Tarzan Cooper

Personal information
- Born: August 30, 1907 Newark, Delaware, U.S.
- Died: December 19, 1980 (aged 73) Philadelphia, Pennsylvania, U.S.
- Listed height: 6 ft 4 in (1.93 m)
- Listed weight: 215 lb (98 kg)

Career information
- High school: Philadelphia Central
- Playing career: 1925–1945
- Position: Center

Career history
- 1925–1928: Philadelphia Panthers
- 1926–1927: Philadelphia Giants
- 1926–1927: Philadelphia Scholastics
- 1929–1941: New York Rens
- 1940–1945: Washington Bears

Career highlights
- 2× WPBL champion (1939, 1943);
- Basketball Hall of Fame

= Charles Cooper (basketball) =

American basketball player (1907–1980)

Charles Theodore "Tarzan" Cooper (August 30, 1907 - December 19, 1980) was an American professional basketball player and coach who is enshrined in the Naismith Memorial Basketball Hall of Fame.

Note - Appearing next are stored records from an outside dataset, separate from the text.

(* ===== verification/Tree.v ===== *)
(** * The filesystem as a tree ([libsvn_fs/tree.c])

    Roots, paths, and the operations of the public interface on the nodes they
    name, with just-in-time cloning of the directories that lead to a changed
    node.  Merging and committing are in [Merge].  A path, a name or the name of a
    transaction is a C string; where several trails run in a function, the state
    passes from one to the next (see [Merge] for other processes). *)

From S2P Require Import Prelude Types KeyGen Libc Skel Proplist Id Stream Db NodeKeys Fs RevTable TxnTable NodesTable Strings.
From S2P Require Import TextDelta Vdelta Svndiff TxStream Reps RepOps SvnString Path Sorts Dag Deltify Commit.

(** The buffer is flushed when it holds more than this. *)
Definition SVN_FS_WRITE_BUFFER_SIZE : Z := 512000.

(** ** Roots *)

Inductive root_kind_t := unspecified_root | revision_root | transaction_root | id_root.

#[global] Instance root_kind_eq_dec : EqDecision root_kind_t.
Proof. solve_decision. Defined.

Record svn_fs_root_t := mk_root {
  kind : root_kind_t;
  txn_name : option bytes;
  rev : svn_revnum_t;
  root_dir : option dag_node_t;
}.

(** A zeroed structure. *)
Definition make_root : svn_fs_root_t := mk_root unspecified_root None 0 None.

Definition make_revision_root (rev : svn_revnum_t) (root_dir : dag_node_t) : svn_fs_root_t :=
  mk_root revision_root (txn_name make_root) rev (Some root_dir).

Definition make_txn_root (txn : bytes) : svn_fs_root_t :=
  mk_root transaction_root (Some txn) (rev make_root) (root_dir make_root).

Definition svn_fs_is_txn_root (root : svn_fs_root_t) : bool := bool_decide (kind root = transaction_root).
Definition svn_fs_is_revision_root (root : svn_fs_root_t) : bool := bool_decide (kind root = revision_root).
Definition svn_fs_is_id_root (root : svn_fs_root_t) : bool := bool_decide (kind root = id_root).

Definition svn_fs_txn_root_name (root : svn_fs_root_t) : option bytes :=
  if svn_fs_is_txn_root root then txn_name root else None.

Definition svn_fs_revision_root_revision (root : svn_fs_root_t) : svn_revnum_t :=
  if svn_fs_is_revision_root root then rev root else -1.

(** Errors that name a root: there is no message for an id root. *)
Definition not_found {A} (root : svn_fs_root_t) : outcome A :=
  if svn_fs_is_txn_root root then Err SVN_ERR_FS_NOT_FOUND
  else if svn_fs_is_revision_root root then Err SVN_ERR_FS_NOT_FOUND
  else Abort.

Definition already_exists {A} (root : svn_fs_root_t) : outcome A :=
  if svn_fs_is_txn_root root then Err SVN_ERR_FS_ALREADY_EXISTS
  else if svn_fs_is_revision_root root then Err SVN_ERR_FS_ALREADY_EXISTS
  else Abort.

(** ** Components of a path *)

(** [strchr]: the position before the end of the string. *)
Fixpoint strchr (s : bytes) (c : byte) : option nat :=
  match s with
  | [] => None
  | d :: s =>
      if byte_eq_dec d NUL then None
      else if byte_eq_dec d c then Some O
      else S <$> strchr s c
  end.

Fixpoint skip_slashes (s : bytes) : bytes :=
  match s with
  | [] => []
  | c :: s' => if byte_eq_dec c sep then skip_slashes s' else s
  end.

(** The component, and what follows: [None] for a null pointer. *)
Definition next_entry_name (path : bytes) : bytes * option bytes :=
  match strchr path sep with
  | None => (take (strlen path) path, None)
  | Some end_ => (take end_ path, Some (skip_slashes (drop end_ path)))
  end.

(** ** Paths from a node up to the root *)

#[warnings="-register-all"]
Inductive parent_path_t :=
  make_parent_path (node : option dag_node_t) (entry : option bytes) (parent : option parent_path_t).

Definition pp_node (pp : parent_path_t) : option dag_node_t := let 'make_parent_path node _ _ := pp in node.
Definition pp_entry (pp : parent_path_t) : option bytes := let 'make_parent_path _ entry _ := pp in entry.
Definition pp_parent (pp : parent_path_t) : option parent_path_t :=
  let 'make_parent_path _ _ parent := pp in parent.

Definition set_pp_node (node : dag_node_t) (pp : parent_path_t) : parent_path_t :=
  make_parent_path (Some node) (pp_entry pp) (pp_parent pp).

(** [path_append]. *)
Definition path_append (dir entry : bytes) : bytes := dir ++ sep :: entry.

Section tree.
Context `{db : BerkeleyDB} {ctx : Type} `{m : Md5 ctx bytes}.
Context (fuel : nat).

Definition root_node (root : svn_fs_root_t) : trail dag_node_t :=
  if svn_fs_is_revision_root root then lift (root_dir ← deref (root_dir root); svn_fs__dag_dup root_dir)
  else if svn_fs_is_txn_root root then txn ← lift (deref (txn_name root)); svn_fs__dag_txn_root txn
  else lift Abort.

Definition mutable_root_node (root : svn_fs_root_t) : trail dag_node_t :=
  if svn_fs_is_txn_root root then txn ← lift (deref (txn_name root)); svn_fs__dag_clone_root txn
  else fail SVN_ERR_FS_NOT_MUTABLE.

(** [svn_fs__dag_open], [None] for its "file not found"; [here] keeps the node
    revision that the failed call has left in its cache. *)
Definition open_entry (here : dag_node_t) (entry : bytes) : trail (option dag_node_t * dag_node_t) := λ fs,
  match svn_fs__dag_open fuel here entry fs with
  | (Ok (child, here), fs) => (Ok (Some child, here), fs)
  | (Err SVN_ERR_FS_NOT_FOUND, fs) => ('(_, here) ← get_node_revision here; mret (None, here)) fs
  | (Err e, fs) => (Err e, fs)
  | (Abort, fs) => (Abort, fs)
  | (Undef, fs) => (Undef, fs)
  end.

(** Nothing is left of the path but its null character. *)
Definition path_done (next : option bytes) : bool :=
  match next with None => true | Some next => (strlen next =? 0)%nat end.

(** The loop of [open_path]; [here] is the node of [parent_path], and [n] bounds
    the number of components. *)
Fixpoint open_path_loop (n : nat) (root : svn_fs_root_t) (last_optional : bool)
    (here : dag_node_t) (parent_path : parent_path_t) (rest : bytes) : trail parent_path_t :=
  match n with
  | O => lift Undef
  | S n =>
      let '(entry, next) := next_entry_name rest in
      '(child, parent_path) ←
        (if empty_string entry then mret (Some here, parent_path)
         else
           '(child, here) ← open_entry here entry;
           let parent_path := set_pp_node here parent_path in
           match child with
           | Some child => mret (Some child, make_parent_path (Some child) (Some entry) (Some parent_path))
           | None =>
               if last_optional && path_done next
               then mret (None, make_parent_path None (Some entry) (Some parent_path))
               else lift (not_found root)
           end);
      match child, next with
      | None, _ | _, None => mret parent_path
      | Some child, Some next =>
          if negb (svn_fs__dag_is_directory child) then fail SVN_ERR_FS_NOT_DIRECTORY
          else open_path_loop n root last_optional child parent_path next
      end
  end.

(** [last_optional]: the only flag.  Every turn of the loop but the last consumes
    a slash. *)
Definition open_path (root : svn_fs_root_t) (path : bytes) (last_optional : bool) : trail parent_path_t :=
  if svn_fs_is_id_root root then
    let id := svn_fs_parse_id (take (strlen path) path) in
    lift (c_assert (negb last_optional));;
    match id with
    | None => fail SVN_ERR_FS_NOT_ID
    | Some _ => node ← svn_fs__dag_get_node id; mret (make_parent_path (Some node) None None)
    end
  else
    here ← root_node root;
    open_path_loop (S (length path)) root last_optional here (make_parent_path (Some here) None None) path.

(** The nodes along the path are replaced by their clones. *)
Fixpoint make_path_mutable (root : svn_fs_root_t) (parent_path : parent_path_t) : trail parent_path_t :=
  let 'make_parent_path node entry parent := parent_path in
  node ← lift (deref node);
  '(is_mutable, node) ← svn_fs__dag_check_mutable node;
  if (is_mutable : bool) then mret (make_parent_path (Some node) entry parent)
  else
    match parent with
    | Some parent =>
        parent ← make_path_mutable root parent;
        parent_node ← lift (deref (pp_node parent));
        name ← lift (deref entry);
        '(clone, parent_node) ← svn_fs__dag_clone_child fuel parent_node name;
        mret (make_parent_path (Some clone) entry (Some (set_pp_node parent_node parent)))
    | None =>
        clone ← mutable_root_node root;
        mret (make_parent_path (Some clone) entry None)
    end.

(** [make_path_mutable (root, parent_path->parent)]: the parent's node and the
    name in it. *)
Definition mutable_parent (root : svn_fs_root_t) (parent_path : parent_path_t) : trail (dag_node_t * bytes) :=
  parent ← lift (deref (pp_parent parent_path));
  parent ← make_path_mutable root parent;
  parent_node ← lift (deref (pp_node parent));
  name ← lift (deref (pp_entry parent_path));
  mret (parent_node, name).

Definition get_dag (root : svn_fs_root_t) (path : bytes) : trail dag_node_t :=
  parent_path ← open_path root path false;
  lift (deref (pp_node parent_path)).

(** ** Operations on any node *)

Definition txn_body_node_id (root : svn_fs_root_t) (path : bytes) : trail (list Z) :=
  node ← get_dag root path; lift (svn_fs__id_copy (node_id node)).

Definition svn_fs_node_id (root : svn_fs_root_t) (path : bytes) : trail (list Z) :=
  run_trail (txn_body_node_id root path).

Definition txn_body_node_created_rev (root : svn_fs_root_t) (path : bytes) : trail svn_revnum_t :=
  node ← get_dag root path; '(rev, _) ← svn_fs__dag_get_revision node; mret rev.

Definition svn_fs_node_created_rev (root : svn_fs_root_t) (path : bytes) : trail svn_revnum_t :=
  run_trail (txn_body_node_created_rev root path).

Definition txn_body_node_kind (root : svn_fs_root_t) (path : bytes) : trail svn_node_kind_t :=
  node ← get_dag root path; mret (node_kind node).

Definition svn_fs_check_path (root : svn_fs_root_t) (path : bytes) : trail svn_node_kind_t := λ fs,
  match run_trail (txn_body_node_kind root path) fs with
  | (Err _, fs) => (Ok svn_node_none, fs)
  | (r, fs) => (r, fs)
  end.

Definition svn_fs_is_dir (root : svn_fs_root_t) (path : bytes) : trail bool :=
  kind ← run_trail (txn_body_node_kind root path); mret (bool_decide (kind = svn_node_dir)).

Definition svn_fs_is_file (root : svn_fs_root_t) (path : bytes) : trail bool :=
  kind ← run_trail (txn_body_node_kind root path); mret (bool_decide (kind = svn_node_file)).

(** The ids that are compared as pointers belong to two nodes, so they never are
    the same, and neither are the skels. *)
Definition txn_body_is_different (root1 : svn_fs_root_t) (path1 : bytes) (root2 : svn_fs_root_t) (path2 : bytes) :
    trail bool :=
  node1 ← get_dag root1 path1;
  node2 ← get_dag root2 path2;
  if negb (bool_decide (node_kind node1 = node_kind node2)) then mret true
  else
    '(props_differ, contents_differ, _) ← svn_fs__things_different true true false false node1 node2;
    props_differ ← lift (deref props_differ);
    contents_differ ← lift (deref contents_differ);
    mret (props_differ || contents_differ).

(** The roots belong to the same filesystem, here and below. *)
Definition svn_fs_is_different (root1 : svn_fs_root_t) (path1 : bytes) (root2 : svn_fs_root_t) (path2 : bytes) :
    trail bool :=
  run_trail (txn_body_is_different root1 path1 root2 path2).

Definition txn_body_node_prop (root : svn_fs_root_t) (path propname : bytes) : trail (option bytes) :=
  node ← get_dag root path;
  '(proplist, _) ← svn_fs__dag_get_proplist fuel node;
  lift (svn_fs__get_prop proplist propname).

He is best known for his time with the all-Black professional New York Renaissance.

==Career==
After playing at Philadelphia Central High School in Pennsylvania, Cooper turned pro in 1925. He played for the Philadelphia Panthers and Philadelphia Saints until 1929 when he joined the New York Renaissance or Rens for eleven seasons. All were independent teams because the early professional leagues were all-white.

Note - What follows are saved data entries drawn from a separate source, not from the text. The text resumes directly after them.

(** The structure of a computation, down to the calls that the hints know. *)
Ltac keeps_step :=
  match goal with
  | |- keeps _ (_ ≫= _) => apply keeps_bind; [|intros]
  | |- keeps _ (run_trail _) => apply keeps_run_trail
  | |- keeps _ (if ?b then _ else _) => destruct b
  | |- keeps _ (match ?x with _ => _ end) => destruct x
  | |- keeps _ (let _ := _ in _) => cbv zeta
  | |- _ => solve [eauto with keeps]
  end.
Ltac keeps := intros; repeat keeps_step.
Tactic Notation "keeps_def" reference(t) := intros; unfold t; keeps.

(** ** Reading *)

Section reading.
Context `{db : BerkeleyDB}.

(** Reads keep everything, and so any view. *)
Definition reads {A} (m : trail A) : Prop := keeps (λ fs, fs) m.

Lemma reads_keeps {A V} (f : svn_fs_t -> V) (m : trail A) : reads m -> keeps f m.
Proof. intros Hm fs. f_equal. apply Hm. Qed.

Lemma svn_fs__string_read_reads key offset len : reads (svn_fs__string_read key offset len).
Proof.
  unfold svn_fs__string_read. generalize (S len) (@nil byte). intros fuel. unfold reads.
  induction fuel as [|fuel IH]; intros b; cbn [string_read_loop]; unfold string_read, locate_key; keeps.
Qed.

Lemma svn_fs__string_size_reads key : reads (svn_fs__string_size key).
Proof. unfold reads. keeps_def svn_fs__string_size. unfold locate_key. keeps. Qed.

(** A decoder changes the baton of its consumer only through the consumer. *)
Lemma write_loop_consumer {C} (P : C -> Prop) fuel (d : decode_baton C) :
  (forall w c, P c -> P (consumer_func d w c).2) -> P (consumer_baton d) ->
  P (consumer_baton (write_loop fuel d).2) /\ consumer_func (write_loop fuel d).2 = consumer_func d.
Proof.
  revert d. induction fuel as [|fuel IH]; intros d Hf Hd; cbn [write_loop]; [done|].
  destruct (parse_window _ _ _) as [|e| |w rest]; try done.
  pose proof (Hf (Some w) _ Hd) as Hc. destruct (consumer_func d (Some w) (consumer_baton d)) as [r c].
  destruct r as [[]| | |]; try done.
  exact (IH (mk_db (consumer_func d) c rest _ _ _ _) Hf Hc).
Qed.

Lemma write_handler_consumer {C} (P : C -> Prop) (d : decode_baton C) data :
  (forall w c, P c -> P (consumer_func d w c).2) -> P (consumer_baton d) ->
  P (consumer_baton (write_handler d data).2) /\ consumer_func (write_handler d data).2 = consumer_func d.
Proof.
  intros Hf Hd. unfold write_handler. destruct (bool_decide _); [|done].
  exact (write_loop_consumer P _ (mk_db (consumer_func d) (consumer_baton d) _ _ _ _ _) Hf Hd).
Qed.

Lemma close_handler_consumer {C} (P : C -> Prop) (d : decode_baton C) :
  (forall w c, P c -> P (consumer_func d w c).2) -> P (consumer_baton d) ->
  P (consumer_baton (close_handler d).2).
Proof.
  intros Hf Hd. unfold close_handler. destruct (_ && _); [done|].
  pose proof (Hf None _ Hd) as Hc. by destruct (consumer_func d None (consumer_baton d)).
Qed.

Lemma handle_ops_reads rs w discard room l sbuf tbuf n : reads rs ->
  reads (handle_ops rs w discard room l sbuf tbuf n).
Proof.
  unfold reads. intros Hr. revert sbuf tbuf n.
  induction l as [|op l IH]; intros sbuf tbuf n; cbn [handle_ops]; unfold source_view; keeps.
Qed.

Abbreviation wstream_t := (svn_stream_t (decode_baton window_handler_baton_t)).
Abbreviation wstream_m := (state_m wstream_t).

(** The stream of windows: the handler, and the filesystem it reads. *)
Definition wstream_ok (h : svn_txdelta_window_handler_t window_handler_baton_t) (fs : svn_fs_t) (s : wstream_t) :
    Prop :=
  consumer_func (baton s) = h /\ wb_fs (wb_of s) = fs /\ fns s = mk_fns None (Some write_handler) (Some close_handler).

Definition wkeeps (h : svn_txdelta_window_handler_t window_handler_baton_t) {A} (m : wstream_m A) : Prop :=
  forall fs s, wstream_ok h fs s -> wstream_ok h fs (m s).2.

Context (h : svn_txdelta_window_handler_t window_handler_baton_t).
Context (Hh : forall w c, wb_fs (h w c).2 = wb_fs c).

Lemma wkeeps_ret {A} (a : A) : wkeeps h (mret a).
Proof. intros fs s Hs. exact Hs. Qed.

Lemma wkeeps_lift {A} (o : outcome A) : wkeeps h (lift o).
Proof. intros fs s Hs. exact Hs. Qed.

Lemma wkeeps_get {A} (f : window_handler_baton_t -> A) : wkeeps h (wb_get f).
Proof. intros fs s Hs. exact Hs. Qed.

Lemma wkeeps_bind {A B} (m : wstream_m A) (k : A -> wstream_m B) :
  wkeeps h m -> (forall a, wkeeps h (k a)) -> wkeeps h (m ≫= k).
Proof.
  intros Hm Hk fs s Hs. unfold mbind, state_bind. specialize (Hm fs s Hs).
  destruct (m s) as [[a|e| |] s']; try done. by apply Hk.
Qed.

Lemma wkeeps_in_fs {A} (m : trail A) : reads m -> wkeeps h (in_fs m).
Proof.
  intros Hm fs s (Hc & Hf & Hs). unfold in_fs. specialize (Hm (wb_fs (wb_of s))).
  destruct (m _) as [r fs']. cbn in Hm. subst fs'. unfold wstream_ok, set_wb, wb_of in *. by cbn.
Qed.

Lemma wkeeps_wb_update f : (forall wb, wb_fs (f wb) = wb_fs wb) -> wkeeps h (wb_update f).
Proof. intros Hf fs s (Hc & He & Hs). unfold wstream_ok, wb_update, set_wb, wb_of in *. cbn. by rewrite Hf. Qed.

Lemma wkeeps_write_chunk data : wkeeps h (write_chunk data).
Proof.
  intros fs [d fn] (Hc & Hf & Hs). cbn in *. subst fn. unfold write_chunk, svn_stream_write. cbn [baton fns write_fn].
  destruct (write_handler_consumer (λ c, wb_fs c = fs) d data) as [H1 H2]; [|done|].
  - intros w c E. by rewrite Hc, Hh.
  - destruct (write_handler d data) as [r d']. unfold wstream_ok. cbn in *. by rewrite H2.
Qed.

Ltac wkeeps := repeat first
  [ apply wkeeps_ret | apply wkeeps_lift | apply wkeeps_get | apply wkeeps_write_chunk
  | apply wkeeps_bind; [|intros] | match goal with |- wkeeps _ (if ?b then _ else _) => destruct b end ].

Lemma wkeeps_read_window fuel key off : wkeeps h (read_window fuel key off).
Proof.
  revert off. induction fuel as [|fuel IH]; intros off; cbn [read_window]; wkeeps; [|apply IH].
  apply wkeeps_in_fs, svn_fs__string_read_reads.
Qed.

Lemma wkeeps_window_loop fuel req_off len ws : wkeeps h (window_loop fuel req_off len ws).
Proof.
  induction ws as [|w ws IH]; cbn [window_loop]; unfold window_step; cbv zeta; wkeeps; [| |apply IH].
  - by apply wkeeps_wb_update.
  - apply wkeeps_read_window.
Qed.
End reading.

Section rep_reading.
Context `{db : BerkeleyDB}.

Lemma rep_window_handler_reads rr w c : (forall k off len, reads (rr k off len)) ->
  wb_fs (rep_window_handler rr w c).2 = wb_fs c.
Proof.
  intros Hr. unfold rep_window_handler. destruct w as [w|]; [|done]. destruct (wb_done c); [done|].
  match goal with |- context [let '(_, _) := ?m (wb_fs c) in _] => set (step := m) end.
  assert (reads step) as Hs.
  { unfold step, reads. apply keeps_bind; [by apply handle_ops_reads|]. intros [t n]. keeps. }
  specialize (Hs (wb_fs c)). by destruct (step (wb_fs c)) as [[d|e| |] fs'].
Qed.

Lemma rep_read_range_reads fuel key off len : reads (rep_read_range fuel key off len).
Proof.
  revert key off len. induction fuel as [|fuel IH]; intros key off len; [done|].
  cbn [rep_read_range]. unfold svn_fs__read_rep, reads.
  assert (forall k o l, keeps (λ fs, fs) (svn_fs__string_read k o l)) as Hs by apply svn_fs__string_read_reads.
  keeps. intros fs. set (h := rep_window_handler (rep_read_range fuel)).
  assert (forall w c, wb_fs (h w c).2 = wb_fs c) as Hh by (intros; by apply rep_window_handler_reads).
  match goal with |- context [let '(_, _) := ?m ?s in _] => set (run := m); set (start := s) end.
  assert (wkeeps h run) as Hw.
  { unfold run. apply wkeeps_bind; [by apply wkeeps_write_chunk|]. intros _.
    apply wkeeps_bind; [by apply wkeeps_window_loop|]. intros _.
    apply wkeeps_bind; [|intros; apply wkeeps_get].
    intros fs1 [d fn] (Hc & Hf & Hn). cbn in *. subst fn. unfold svn_stream_close. cbn [baton fns close_fn].
    pose proof (close_handler_consumer (λ c, wb_fs c = fs1) d) as Hk.
    unfold wstream_ok. cbn. rewrite Hc in Hk. specialize (Hk ltac:(intros w c E; by rewrite Hh) Hf).
    unfold close_handler in *. destruct (_ && _); [done|]. by destruct (consumer_func d None (consumer_baton d)). }
  destruct (Hw fs start) as (_ & H & _); [done|]. by destruct (run start).
Qed.

Lemma rep_contents_size_reads key : reads (svn_fs__rep_contents_size key).
Proof.
  unfold reads. assert (forall k, keeps (λ fs, fs) (svn_fs__string_size k)) by apply svn_fs__string_size_reads.
  unfold svn_fs__rep_contents_size, read_rep, svn_fs__read_rep. keeps.
Qed.

Lemma rep_contents_reads fuel key : reads (svn_fs__rep_contents fuel key).
Proof.
  unfold reads. pose proof rep_contents_size_reads. pose proof rep_read_range_reads.
  unfold reads, svn_fs__rep_contents in *. keeps.
Qed.

Lemma read_rep_reads key : reads (read_rep key).
Proof. unfold reads, read_rep, svn_fs__read_rep. keeps. Qed.
End rep_reading.

(** ** Writing *)

(** Views that do not depend on the strings and representations; on the nodes; on
    the transactions. *)
Class IgnoresReps `{db : BerkeleyDB} {V} (f : svn_fs_t -> V) : Prop := {
  ignores_strings : forall t fs, f (set_strings t fs) = f fs;
  ignores_reps : forall t fs, f (set_representations t fs) = f fs;
}.
Class IgnoresNodes `{db : BerkeleyDB} {V} (f : svn_fs_t -> V) : Prop := {
  #[global] ignores_nodes_reps :: IgnoresReps f;
  ignores_nodes : forall t fs, f (set_nodes t fs) = f fs;
}.
Class IgnoresTxns `{db : BerkeleyDB} {V} (f : svn_fs_t -> V) : Prop := {
  #[global] ignores_txns_nodes :: IgnoresNodes f;
  ignores_txns : forall t fs, f (set_transactions t fs) = f fs;
}.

In 1939, he won the World Professional Basketball Tournament with the Rens and again in 1943 with the Washington Bears, which he coached and consisted of many former New York Rens players.

At 6 ft 4 in (193 cm), Cooper has been called the greatest center that ever played by Hall of Famer Joe Lapchick, center for the rival Original Celtics.

==Death==
Cooper died at age 73 in Philadelphia, Pennsylvania, from natural causes.